In his response, Figuhr simply urged the elder theologian to follow through with the plan that they verbally agreed upon in May: “I cherish the hope, Brother Andreasen, that we can arrive at a friendly understanding and move forward in an atmosphere of confidence.” He then indicated that the officers were quite willing to revoke the suspension of credentials if Andreasen would only agree to cessation of activities that they felt were disruptive and divisive.

But on August 2, Andreasen penned another letter which basically served as the rejection notice to Figuhr’s plea for reconciliation. Andreasen took the Adventist Church Manual’s procedure for disfellowshiping members as the norm for all disciplinary actions in the church and strongly criticized the manner in which he was suspended. He demanded a new trial in which he could present evidence and witnesses and defend his position. But in his response, Figuhr pointed out that Andreasen had made a bad comparison as the basis for his reasoning: “There is a wide difference between the disfellowshiping of a church member and temporarily suspending the credentials of a worker.” Furthermore, Figuhr insisted that the primary concern for the General Conference officers was how Andreasen propagated his ideas rather than what he was teaching: “The brethren do not ask that you necessarily retract what you have said, although they are not in agreement with your statements, but they simply want the assurance that, since you have already ceased circulating your material, you do not propose to continue it.”

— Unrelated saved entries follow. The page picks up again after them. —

(** C3.  For every owner, the rows the associator processes are the owner's
    rows sorted ascending by position: a rearrangement of the owner's rows
    of the file, in ascending position order, rows of one position in file
    order; and the same whatever the order of the file when the owner's
    positions are pairwise different.  The references recorded on the owner
    (on the message record, else on the component record) are those of the
    rows in that order. *)
Theorem C3_rows_processed_in_position_order :
  forall rows messages components fields st' cc owner,
    parse_msg_contents rows (mkStore messages components) fields = Ok (st', cc) ->
    let file_rows := rows_of owner rows in
    let processed := sort_by_position file_rows in
    owner_items cc owner = processed
    /\ Permutation processed file_rows
    /\ StronglySorted (fun x y => Item.position x <= Item.position y) processed
    /\ (forall p,
          filter (fun x => Item.position x =? p) processed
          = filter (fun x => Item.position x =? p) file_rows)
    /\ (forall rows2,
          Permutation rows rows2 ->
          NoDup (map Item.position file_rows) ->
          sort_by_position (rows_of owner rows2) = processed)
    /\ PyDict.get String.eqb owner (messages_of st')
       = option_map
           (message_extend (flat_map (item_tag_refs fields) processed)
              (flat_map (item_group_refs fields components) processed))
           (PyDict.get String.eqb owner messages)
    /\ PyDict.get String.eqb owner (components_of st')
       = option_map
           (fun c =>
              if PyDict.mem String.eqb owner messages then c
              else component_extend (flat_map (item_tag_refs fields) processed)
                     (flat_map (item_group_refs fields components) processed) c)
           (PyDict.get String.eqb owner components).
Proof.
  intros rows messages components fields st' cc owner H file_rows processed.
  apply parse_msg_contents_Ok in H as (-> & ND & H).
  destruct (associate_owners_effect _ _ _ _ ND H) as (_ & _ & _ & Gm & Gc).
  specialize (Gm owner); specialize (Gc owner).
  rewrite owner_items_sorted in Gm, Gc; simpl in Gm, Gc.
  split; [apply owner_items_sorted|].
  split; [apply sorted_perm|].
  split; [apply sorted_by_Z|].
  split; [intros p; apply sorted_stable|].
  split; [|split; assumption].
  intros rows2 Hp Hnd; symmetry; apply sorted_order_independent; [exact Hnd|].
  unfold file_rows, rows_of; apply Permutation_map, filter_Permutation, Hp.
Qed.
(** C5 as stated fails for a widget that is registered under a key its
    container no longer carries.  A was attached to #btn1 and then to
    #btn2; it is still registered under ["smart-btn1"], but [destroy]
    deletes ["smart-btn2"], so a later [attach] to #btn1 without
    [overwrite] is turned away. *)
Lemma destroy_then_attach_counterexample :
  let s := Scenario.page_A_moved_B in
  registry s !! "smart-btn1" = Some 0
  ∧ ∃ s1, destroy 0 s = Return tt s1
          ∧ registry s1 !! "smart-btn1" = Some 0
          ∧ attach 1 Scenario.btn1 false s1 = Return VFalse s1.
Proof.
  split; [reflexivity|]. eexists. split; [reflexivity|].
  split; reflexivity.
Qed.

(** C5, amended.  For every widget registered under ["smart-" + id] whose
    container carries that key as its data-id ([id] a non-empty string):
    after [destroy()] the key is free, and an [attach] without [overwrite]
    by any widget to a target with that id returns the attaching widget
    and registers it under the key. *)
Theorem destroy_then_attach_succeeds
    (s : state) (w : wid) (this : widget) (id : string)
    (w' : wid) (els : list target_element) (t0 : target_element) :
  widgets s !! w = Some this →
  registry s !! ("smart-" +:+ id) = Some w →
  attr_data_id (wrapper this) (doc s) = Some ("smart-" +:+ id) →
  id ≠ "" →
  is_Some (widgets s !! w') →
  head els = Some t0 → t_id t0 = Some id →
  ∃ s1 s2, destroy w s = Return tt s1
           ∧ registry s1 !! ("smart-" +:+ id) = None
           ∧ attach w' (Target els) false s1 = Return (VWidget w') s2
           ∧ registry s2 !! ("smart-" +:+ id) = Some w'
           ∧ find ("smart-" +:+ id) s2 = VWidget w'.
Proof.
  intros Hw Hreg Hattr Hne Hw' Hh Hid.
  destruct (destroy_spec s w this Hw) as (s1 & Hd & Hr & Hws & _).
  rewrite Hattr in Hr. simpl in Hr.
  assert (Hfree : registry s1 !! ("smart-" +:+ id) = None).
  { rewrite Hr. apply lookup_delete_eq. }
  destruct (attach_free s1 w' els t0 false) as (s2 & Ha & Hr2 & _).
  { by rewrite Hws. }
  { done. }
  { rewrite Hid. congruence. }
  { by rewrite Hid. }
  rewrite Hid in Hr2. simpl in Hr2.
  exists s1, s2. split; [done|]. split; [done|]. split; [done|].
  assert (Hin : registry s2 !! ("smart-" +:+ id) = Some w').
  { rewrite Hr2. apply lookup_insert_eq. }
  split; [done|]. by apply find_taken.
Qed.
Definition incoming (r : Request) : Req :=
  {| request := r; body := JS.VUndefined; file := None |}.

Inductive Content : Type :=
| Json (v : JS.value)
| Html
| Empty.

Record Response : Type := {
  status : Z;
  content : Content
}.

(** [res.status(code).json(obj)] *)
Definition json (code : Z) (obj : JS.value) : Response :=
  {| status := code; content := Json (JS.wire obj) |}.

(** The calls a request makes into the extraction packages, in order. *)
Inductive LibCall : Type :=
| CallMammoth (buffer : list Byte.byte)
| CallPdf (buffer : list Byte.byte).

(** A block of handler code: it completes normally with a value, returns a
    response, or throws; the library calls made on the way are recorded. *)
Inductive Completion (A : Type) : Type :=
| Normal (a : A)
| Return (r : Response)
| Throw (e : JS.Error).
Arguments Normal {A} a.
Arguments Return {A} r.
Arguments Throw {A} e.

Definition Run (A : Type) : Type := Completion A * list LibCall.

Definition ret {A} (a : A) : Run A := (Normal a, []).

Definition bind {A B} (m : Run A) (k : A -> Run B) : Run B :=
  match m with
  | (Normal a, t) => let (c, t') := k a in (c, (t ++ t')%list)
  | (Return r, t) => (Return r, t)
  | (Throw e, t) => (Throw e, t)
  end.

(** [return res.status(code).json(obj)] *)
Definition respond {A} (code : Z) (obj : JS.value) : Run A :=
  (Return (json code obj), []).

Definition throw {A} (e : JS.Error) : Run A := (Throw e, []).

(** [try { block } catch (error) { handler }] *)
Definition try_catch {A} (block : Run A) (handler : JS.Error -> Run A) : Run A :=
  match block with
  | (Throw e, t) => let (c, t') := handler e in (c, (t ++ t')%list)
  | other => other
  end.

(** [await call], where the call settles as [o]. *)
Definition await (call : LibCall) (o : outcome) : Run JS.value :=
  match o with
  | Resolves v => (Normal v, [call])
  | Rejects e => (Throw e, [call])
  end.

(** [v.k]: a [TypeError] when [v] is [undefined] or [null]. *)
Definition member (P : Platform) (expr : string) (v : JS.value) (k : string)
  : Run JS.value :=
  match v with
  | JS.VUndefined | JS.VNull => throw (JS.PlainError (TypeError_message P expr))
  | _ => ret (JS.get v k)
  end.

(** [v.trim()]: a [TypeError] unless [v] is a string. *)
Definition call_trim (P : Platform) (expr : string) (v : JS.value)
  : Run JS.value :=
  match v with
  | JS.VStr s => ret (JS.VStr (JS.trim s))
  | _ => throw (JS.PlainError (TypeError_message P expr))
  end.

(** [v?.trim()] *)
Definition opt_trim (P : Platform) (expr : string) (v : JS.value)
  : Run JS.value :=
  match v with
  | JS.VUndefined | JS.VNull => ret JS.VUndefined
  | _ => call_trim P expr v
  end.

(** What a layer tells the dispatcher: the response was sent, [next()] was
    called, or [next(err)]. *)
Inductive Signal : Type :=
| Responded (r : Response)
| Next
| NextErr (e : JS.Error).

Definition Step : Type := (Req * Signal) * list LibCall.

Definition Middleware : Type := Req -> Step.
Definition ErrorMiddleware : Type := JS.Error -> Req -> Step.

(** A route handler [(req, res) => { ... }] as a middleware: Express passes
    what the handler throws to [next]. *)
Definition handler (h : Req -> Run Response) : Middleware :=
  fun req =>
    match h req with
    | (Normal r, t) | (Return r, t) => ((req, Responded r), t)
    | (Throw e, t) => ((req, NextErr e), t)
    end.

Definition error_handler (h : JS.Error -> Req -> Run Response)
  : ErrorMiddleware :=
  fun e req => handler (h e) req.

Inductive Layer : Type :=
| Use (mw : Middleware)
| Route (m : Method) (route : string) (chain : list Middleware)
| UseError (mw : ErrorMiddleware).

Definition method_matches (m requested : Method) : bool :=
  Method_eqb m requested.

(** Route paths are matched with Express's defaults: case-insensitively
    ([case sensitive routing] off) and with an optional trailing slash
    ([strict routing] off). *)
Definition path_matches (route p : string) : bool :=
  let stem := if JS.endsWith route "/"
              then substring 0 (String.length route - 1) route
              else route in
  let stem := JS.toLowerCase stem in
  let p := JS.toLowerCase p in
  ((p =? stem) || (p =? stem ++ "/"))%string.

Definition route_matches (m : Method) (route : string) (req : Req) : bool :=
  method_matches m (method (request req))
  && path_matches route (path (request req)).

(** The handlers of one route, run until one does not call [next()]. *)
Fixpoint run_chain (chain : list Middleware) (req : Req) : Step :=
  match chain with
  | [] => ((req, Next), [])
  | mw :: rest =>
      match mw req with
      | ((req', Next), t) =>
          let (out, t') := run_chain rest req' in (out, (t ++ t')%list)
      | stop => stop
      end
  end.

(** Express's final handler: 404 when the stack is exhausted, the error's
    status (500 when it has none) when an error is left over; both with an
    HTML page. *)
Definition finalhandler (err : option JS.Error) : Response :=
  match err with
  | None => {| status := 404; content := Html |}
  | Some (JS.HttpError code _) => {| status := code; content := Html |}
  | Some _ => {| status := 500; content := Html |}
  end.

(** The stack is walked in registration order.  Without a pending error the
    error middleware is skipped; with one, everything else is. *)
Fixpoint dispatch (stack : list Layer) (err : option JS.Error) (req : Req)
  : Response * list LibCall :=
  match stack with
  | [] => (finalhandler err, [])
  | layer :: rest =>
      let continue (s : Step) :=
        match s with
        | ((_, Responded r), t) => (r, t)
        | ((req', Next), t) =>
            let (r, t') := dispatch rest None req' in (r, (t ++ t')%list)
        | ((req', NextErr e), t) =>
            let (r, t') := dispatch rest (Some e) req' in (r, (t ++ t')%list)
        end in
      match layer, err with
      | Use mw, None => continue (mw req)
      | Route m route chain, None =>
          if route_matches m route req
          then continue (run_chain chain req)
          else dispatch rest None req
      | UseError mw, Some e => continue (mw e req)
      | _, _ => dispatch rest err req
      end
  end.

(** What the dispatcher does with the outcome of a layer ([continue] above). *)
Definition resume (rest : list Layer) (s : Step) : Response * list LibCall :=
  match s with
  | ((_, Responded r), t) => (r, t)
  | ((req', Next), t) =>
      let (r, t') := dispatch rest None req' in (r, (t ++ t')%list)
  | ((req', NextErr e), t) =>
      let (r, t') := dispatch rest (Some e) req' in (r, (t ++ t')%list)
  end.

(** The method and path of the request match a registered route. *)
Fixpoint routed (stack : list Layer) (req : Req) : bool :=
  match stack with
  | [] => false
  | Route m route _ :: rest => route_matches m route req || routed rest req
  | _ :: rest => routed rest req
  end.

(** The middleware hands the request on with [next()]. *)
Definition passes (mw : Middleware) (req : Req) : Prop :=
  snd (fst (mw req)) = Next.

(** A field of the JSON body of a response ([undefined] when the body is not
    JSON or has no such field). *)
Definition field (r : Response) (k : string) : JS.value :=
  match content r with
  | Json (JS.VObj props) =>
      match JS.lookup k props with Some v => v | None => JS.VUndefined end
  | _ => JS.VUndefined
  end.

(** The response of a handler that did not throw. *)
Definition settled (m : Run Response) : option (Response * list LibCall) :=
  match m with
  | (Normal r, t) | (Return r, t) => Some (r, t)
  | (Throw _, _) => None
  end.

(** *** The packages the servers mount *)

(** [cors()]: a preflight (OPTIONS) request is answered 204 with an empty
    body; every other request goes on. *)
Definition cors : Middleware :=
  fun req =>
    match method (request req) with
    | OPTIONS => ((req, Responded {| status := 204; content := Empty |}), [])
    | _ => ((req, Next), [])
    end.

(** The [limit] option of [express.json()], by default ['100kb']. *)
Definition json_limit : Z := 100 * 1024.

(** [express.json()]: a JSON body is parsed into [req.body].  A body of more
    than [limit] bytes is refused with a 413 error before it is parsed; a
    body that is not JSON, or whose top level is neither an object nor an
    array (strict mode), with a 400 error.  Both are passed to [next]. *)
Definition express_json (P : Platform) : Middleware :=
  fun req =>
    let set v := {| request := request req; body := v; file := file req |} in
    match payload (request req) with
    | JsonPayload bytes parsed =>
        if json_limit <? bytes then
          ((req, NextErr (JS.HttpError 413 "request entity too large")), [])
        else
          match parsed with
          | Some (JS.VObj props) => ((set (JS.VObj props), Next), [])
          | Some (JS.VArr l) => ((set (JS.VArr l), Next), [])
          | _ => ((req, NextErr (JS.HttpError 400 "Unexpected token in JSON")), [])
          end
    | _ => ((set (unparsed_body P), Next), [])
    end.
(** X13. [createPanel] rebuilds from scratch: with [#mainPopupSet] the panel
    markup is the fresh one whatever was rendered before, the extras menu is
    there, the manager has its panel, and a second call gives the same state
    again; without [#mainPopupSet] the old markup and the extras menu are
    gone and the manager's reference is what it was.  Neither touches the
    dismissal listeners. *)
Theorem createPanel_rebuilds (w : World) :
  let w' := exec createPanel w in
  fst (createPanel w) = Ok tt /\
  dismissal_view w' = dismissal_view w /\
  (mainPopupSet (doc w) = true ->
   panelDom (doc w') = Some initial_panel /\
   extrasContextMenu (doc w') = true /\
   panel (pm w') = Some CONFIG.PANEL_ID /\
   state_view (exec createPanel w') = state_view w') /\
  (mainPopupSet (doc w) = false ->
   panelDom (doc w') = None /\
   extrasContextMenu (doc w') = false /\
   panel (pm w') = panel (pm w)).
Proof.
  intro w'. subst w'. unfold exec.
  destruct (mainPopupSet (doc w)) eqn:E.
  - rewrite (createPanel_with_popupSet w E). cbn [fst snd].
    match goal with |- context [createPanel ?v] =>
      assert (E1 : mainPopupSet (doc v) = true) by exact E;
      rewrite (createPanel_with_popupSet v E1)
    end.
    cbn [fst snd].
    refine (conj eq_refl (conj eq_refl (conj (fun _ => _) (fun H => _))));
      [| discriminate].
    refine (conj eq_refl (conj eq_refl (conj eq_refl _))).
    destruct w as [m d ls ads als nh pl tr]. destruct d as [mps pd ecm xcm ipb].
    reflexivity.
  - rewrite (createPanel_without_popupSet w E). cbn [fst snd].
    refine (conj eq_refl (conj eq_refl (conj (fun H => _) (fun _ => _))));
      [discriminate |].
    refine (conj eq_refl (conj eq_refl eq_refl)).
Qed.

Section ExtensionMenuMore.

Variable env : Host.
Lemma ndigits_pow10 m : 0 <= m -> ndigits (10 ^ m) = m + 1.
Proof.
  intros Hm. replace (10 ^ m) with (1 * 10 ^ m) by lia.
  rewrite ndigits_mul_pow10 by lia. change (ndigits 1) with 1. lia.
Qed.

(** ** Rounding to the context *)

Lemma fix_zero s e : Etiny <= e <= Emax -> fix_ s 0 e = Ok (Finite s 0 e).
Proof.
  intros He. unfold fix_. cbn [Z.eqb].
  rewrite Z.max_l, Z.min_l by lia. reflexivity.
Qed.

(** A coefficient of at most [prec] digits is left alone. *)
Lemma fix_exact s c e :
  0 < c -> c < 10 ^ prec -> Etiny <= e <= Etop ->
  fix_ s c e = Ok (Finite s c e).
Proof.
  intros Hc Hlt He. unfold fix_.
  replace (c =? 0) with false by (symmetry; apply Z.eqb_neq; lia).
  pose proof (ndigits_le c prec Hc Hlt) as Hlen.
  replace (Etop <? ndigits c + e - prec) with false
    by (symmetry; apply Z.ltb_ge; lia).
  replace (e <? Z.max (ndigits c + e - prec) Etiny) with false
    by (symmetry; apply Z.ltb_ge; lia).
  reflexivity.
Qed.

Lemma round_half_even_nonneg c k : 0 <= c -> 0 <= round_half_even c k.
Proof.
  intros Hc. unfold round_half_even.
  assert (0 <= c / 10 ^ k).
  { destruct (Z_lt_le_dec k 0) as [Hk|Hk].
    - rewrite Z.pow_neg_r by lia. rewrite Z.div_0_r. lia.
    - apply Z.div_pos; [lia|]. apply Z.pow_pos_nonneg; lia. }
  destruct (_ || _); lia.
Qed.

(** Rounding keeps the sign, and keeps zero at zero. *)
Lemma fix_shape s c e d :
  0 <= c -> fix_ s c e = Ok d ->
  exists c' e', d = Finite s c' e' /\ 0 <= c' /\ (c = 0 -> c' = 0).
Proof.
  intros Hc. unfold fix_.
  destruct (c =? 0) eqn:E0.
  - intros H. inversion H. exists 0, (Z.min (Z.max e Etiny) Emax).
    repeat split; lia.
  - apply Z.eqb_neq in E0.
    destruct (Etop <? _); [discriminate|].
    destruct (e <? _).
    + set (coeff := if _ <? 0 then 0 else round_half_even c _).
      assert (0 <= coeff).
      { subst coeff. destruct (_ <? 0); [lia|].
        apply round_half_even_nonneg. exact Hc. }
      destruct (prec <? ndigits coeff).
      * destruct (Etop <? _); [discriminate|].
        intros H'. inversion H'. do 2 eexists.
        repeat split; [apply Z.div_pos; lia | lia].
      * intros H'. inversion H'. do 2 eexists. repeat split; [lia|lia].
    + intros H. inversion H. exists c, e. repeat split; [lia|lia].
Qed.

(** ** What the constructor reads *)

Lemma is_digit_val c : is_digit c = true -> 0 <= digit_val c <= 9.
Proof.
  unfold is_digit, digit_val. intros H.
  apply andb_true_iff in H. destruct H as [H1 H2].
  apply N.leb_le in H1, H2. lia.
Qed.

Lemma span_digits_digits s :
  Forall (fun c => is_digit c = true) (fst (span_digits s)).
Proof.
  induction s as [|c r IH]; cbn [span_digits]; [constructor|].
  destruct (is_digit c) eqn:E; [|constructor].
  destruct (span_digits r) as [d rest]. cbn [fst] in *.
  constructor; assumption.
Qed.

Lemma digits_val_nonneg ds :
  Forall (fun c => is_digit c = true) ds -> 0 <= digits_val ds.
Proof.
  unfold digits_val. intros H.
  assert (G : forall acc, 0 <= acc ->
            0 <= fold_left (fun a c => 10 * a + digit_val c) ds acc).
  { induction H as [|c l Hc _ IH]; intros acc Hacc; cbn [fold_left];
      [exact Hacc|].
    apply IH. pose proof (is_digit_val c Hc). lia. }
  apply G. lia.
Qed.

Lemma finite_coefficient_nonneg neg s n :
  finite neg s = Some n -> 0 <= coefficient n.
Proof.
  unfold finite.
  pose proof (span_digits_digits s) as Hip.
  destruct (span_digits s) as [ip r1]. cbn [fst] in Hip.
  assert (Hfp : forall fp r2,
            match r1 with
            | c :: r => if ascii_eqb c "."%char then span_digits r
                        else ([], r1)
            | [] => ([], [])
            end = (fp, r2) ->
            Forall (fun c => is_digit c = true) fp).
  { intros fp r2. destruct r1 as [|c r]; [intros H; inversion H; constructor|].
    destruct (ascii_eqb c "."%char).
    - intros H. pose proof (span_digits_digits r) as Hd.
      rewrite H in Hd. exact Hd.
    - intros H; inversion H; constructor. }
  destruct (match r1 with [] => _ | _ => _ end) as [fp r2].
  specialize (Hfp fp r2 eq_refl).
  destruct (ip ++ fp) eqn:Eapp; [discriminate|].
  destruct (exponent r2); [|discriminate].
  intros H. inversion H. unfold coefficient. cbn [n_int n_frac].
  apply digits_val_nonneg. apply Forall_app. split; assumption.
Qed.

(** A finite decimal read from text has a coefficient that is not
    negative. *)
Lemma of_str_coefficient_nonneg s sg c e :
  of_str s = Ok (Finite sg c e) -> 0 <= c.
Proof.
  unfold of_str.
  destruct (take_sign _) as [neg body].
  destruct (ieq body "inf" || ieq body "infinity"); [discriminate|].
  destruct (nan_form body); [discriminate|].
  destruct (finite neg body) as [n|] eqn:E; [|discriminate].
  destruct (_ && _); [|discriminate].
  intros H. inversion H; subst.
  eapply finite_coefficient_nonneg. exact E.
Qed.

Lemma pow10_shape d p :
  pow10 d = Ok p -> exists m q, p = Finite false m q /\ 0 < m.
Proof.
  unfold pow10. destruct (_ <=? Emax); [|discriminate].
  intros H. inversion H. do 2 eexists. split; [reflexivity|].
  apply Z.pow_pos_nonneg; lia.
Qed.

Lemma to_int_sign s c e :
  0 <= c ->
  exists m, to_int (Finite s c e) = Ok (if s then - m else m) /\ 0 <= m /\
            (c = 0 -> m = 0).
Proof.
  intros Hc. cbn [to_int]. eexists. split; [reflexivity|].
  destruct (0 <=? e) eqn:E.
  - apply Z.leb_le in E.
    assert (0 <= 10 ^ e) by (apply Z.pow_nonneg; lia). split; [nia|].
    intros ->. lia.
  - apply Z.leb_gt in E.
    assert (0 < 10 ^ (- e)) by (apply Z.pow_pos_nonneg; lia).
    split; [apply Z.div_pos; lia|]. intros ->. apply Z.div_0_l. lia.
Qed.
End DecimalFacts.

(** ** The conversion of send_usdc_and_verify.py *)

Module AmountFacts.
Import Numeral Decimal DecimalFacts SendUsdcAndVerify.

When Andreasen continued in his defiance and resumed distribution of more open letters, the General Conference Committee voted to further censure him by removing his name from the list of retired workers in the 1962 Yearbook. The committee, however, voted not to withhold sustentation from Andreasen in consideration of his age and health.

While this latest decision was being made at the Autumn Council of the General Conference Committee, Andreasen was on the verge of making another attempt at reconciliation with the church, which raised the hopes of the leaders once again. In a remarkable show of capitulation, he wrote: “I do not wish to argue this matter now. . . . There is a point beyond which protest against what the leaders have done fail [sic] to do any good. I think that point has been reached now. . . . I think I have protested enough, perhaps too much, and that I can safely let God do His work without my help.”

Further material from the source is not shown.